TASK REQUIREMENTS = Repeat, please, only the lines from the top of the data down to the line with "(err = None <-> sealedExact"; include both of those lines.

Stored data entries =
╔══

(** Sealing a run alone: content and sealed records never change and other
    runs are not touched; the seal succeeds exactly when every sealed record
    carries what its position implies, and then the run verifies under the current
    encoding and the reported tail is the stored one; otherwise it reports a broken
    chain and verification of the table it leaves is not clean. *)
Theorem seal_functional (runID : string) (db : list Trace) (Hrun : runID <> "") (Hids : NoDup (map t_ID db))
    (Hne : chain runID db <> []) :
  exists r err db' v, quiet dbexec (Seal runID) db = ((Some r, err), db') /\ Forall2 (seals runID) db db' /\
    sr_Count r = Z.of_nat (length (chain runID db)) /\ verdict runID db' = inr v /\
    (err = None <-> sealedExact "" (chain runID db)) /\
    (err = None <-> vr_Valid v = true /\ vr_LegacyCount v = 0%Z) /\
    (err = None -> sr_TailHash r = tailHash "" (chain runID db')) /\
    (forall e, err = Some e -> errors_Is e ErrChainBroken = true).
Proof.
  destruct (quiet dbexec (sealLoop runID (Z.of_nat (length (chain runID db))) (chain runID db) "" 0) db) as [[r err] db'] eqn:Hq.
  pose proof (seal_quiet _ _ _ _ _ Hrun Hids Hne Hq) as Hs.
  apply (sealLoop_quiet _ _ _ []) in Hq as (Hc & HF & Hn & Hres); [|done..]. cbn [app] in Hc.
  assert (Hne' : chain runID db' <> []).
  { rewrite Hc. destruct (chain runID db) as [|t l]; [done|]. cbn [sealWalk]. repeat split_match; done. }
  destruct (verdict_run _ _ Hrun Hne') as [v Hv]. exists r, err, db', v. split_and!; [done..| | | |].
  - rewrite <- sealWalk_ok. destruct (sealWalk "" (chain runID db)).2; [naive_solver|]. destruct Hres as (e & -> & _). naive_solver.
  - rewrite (proj1 (verdict_exact _ _ _ Hv)), Hc. pose proof (sealWalk_exact "" (chain runID db)) as Hx.
    destruct (sealWalk "" (chain runID db)).2; [naive_solver|]. destruct Hres as (e & -> & _). naive_solver.
  - rewrite Hc. intros ->. destruct (sealWalk "" (chain runID db)).2; [by destruct Hres|]. by destruct Hres as (e & ? & _).
  - intros e ->. destruct (sealWalk "" (chain runID db)).2; [by destruct Hres|]. by destruct Hres as (e' & [= ->] & ?).
Qed.

(** ** Building *)

Lemma update_trace_quiet db t p c :
  NoDup (map t_ID db) -> t ∈ db ->
  dbexec db (SUpdateTrace (withHashes t p c)) = (map (stamp (t_ID t) p c) db, noAns).
Proof.
  intros Hnd Ht. cbn [dbexec withHashes t_ID t_PrevHash t_CurrHash].
  assert (existsb (hasID (t_ID t)) db = true) as ->.
  { apply existsb_elem. exists t. split; [done|]. apply String.eqb_refl. }
  assert (forallb (fun x => negb (hasID (t_ID t) x) || sameContent x (withHashes t p c)) db = true) as Hall; [|by rewrite Hall].
  apply forallb_elem. intros x Hx. unfold hasID. destruct (String.eqb_spec (t_ID x) (t_ID t)) as [E|]; [|done].
  apply (same_id db) in E as ->; [|done..]. unfold sameContent. simpl. by rewrite !String.eqb_refl, Z.eqb_refl.
Qed.

Definition unsealed (t : Trace) : Prop := t_CurrHash t = "".

Lemma unsealed_exact p l : Forall unsealed l -> sealedExact p l.
Proof. intros H. revert p. induction H; intros p; simpl; [done|]. split; [by left|auto]. Qed.

(** On rows that were never sealed, building and sealing write the same. *)
Lemma build_is_seal runID count l : forall d p i n db,
  runID <> "" -> NoDup (map t_ID db) -> chain runID db = d ++ l -> Forall unsealed l ->
  exists tail db', quiet dbexec (buildChainWithPrev i l p) db = ((i + Z.of_nat (length l), tail, None)%Z, db') /\
    quiet dbexec (sealLoop runID count l p n) db = ((MkSealResult count (n + Z.of_nat (length l)) tail, None)%Z, db').
Proof.
  induction l as [|t l IH]; intros d p i n db Hrun Hnd E HF.
  { exists p, db. simpl. by rewrite !Z.add_0_r. }
  apply Forall_cons in HF as [Ht HF]. unfold unsealed in Ht.
  assert (Hin : t ∈ chain runID db) by (rewrite E; set_solver). apply elem_of_chain in Hin as [Hin Hr]; [|done].
  destruct (IH (d ++ [withHashes t p (ComputeHash t p)]) (ComputeHash t p) (i + 1)%Z (n + 1)%Z
              (map (stamp (t_ID t) p (ComputeHash t p)) db)) as (tail & db' & H1 & H2);
    [done|by rewrite stamp_ids|by rewrite <- app_assoc; apply stamp_chain|done|].
  exists tail, db'. cbn [buildChainWithPrev sealLoop quiet length]. rewrite update_trace_quiet by done. cbn [a_err noAns].
  cbn [t_CurrHash withHashes]. rewrite Ht. rewrite String.eqb_refl.
  assert (String.eqb "" (ComputeHash t p) = false) as -> by (apply String.eqb_neq; intros Hx; symmetry in Hx; by apply digest_nonempty in Hx).
  rewrite andb_false_r. cbn [quiet]. rewrite update_chain_quiet by done. cbn [a_err noAns]. rewrite H1, H2.
  rewrite Nat2Z.inj_succ. unfold Z.succ. rewrite <- !Z.add_assoc, !(Z.add_comm 1). done.
Qed.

╚══

REPLY =
(** Sealing a run alone: content and sealed records never change and other
    runs are not touched; the seal succeeds exactly when every sealed record
    carries what its position implies, and then the run verifies under the current
    encoding and the reported tail is the stored one; otherwise it reports a broken
    chain and verification of the table it leaves is not clean. *)
Theorem seal_functional (runID : string) (db : list Trace) (Hrun : runID <> "") (Hids : NoDup (map t_ID db))
    (Hne : chain runID db <> []) :
  exists r err db' v, quiet dbexec (Seal runID) db = ((Some r, err), db') /\ Forall2 (seals runID) db db' /\
    sr_Count r = Z.of_nat (length (chain runID db)) /\ verdict runID db' = inr v /\
    (err = None <-> sealedExact "" (chain runID db)) /\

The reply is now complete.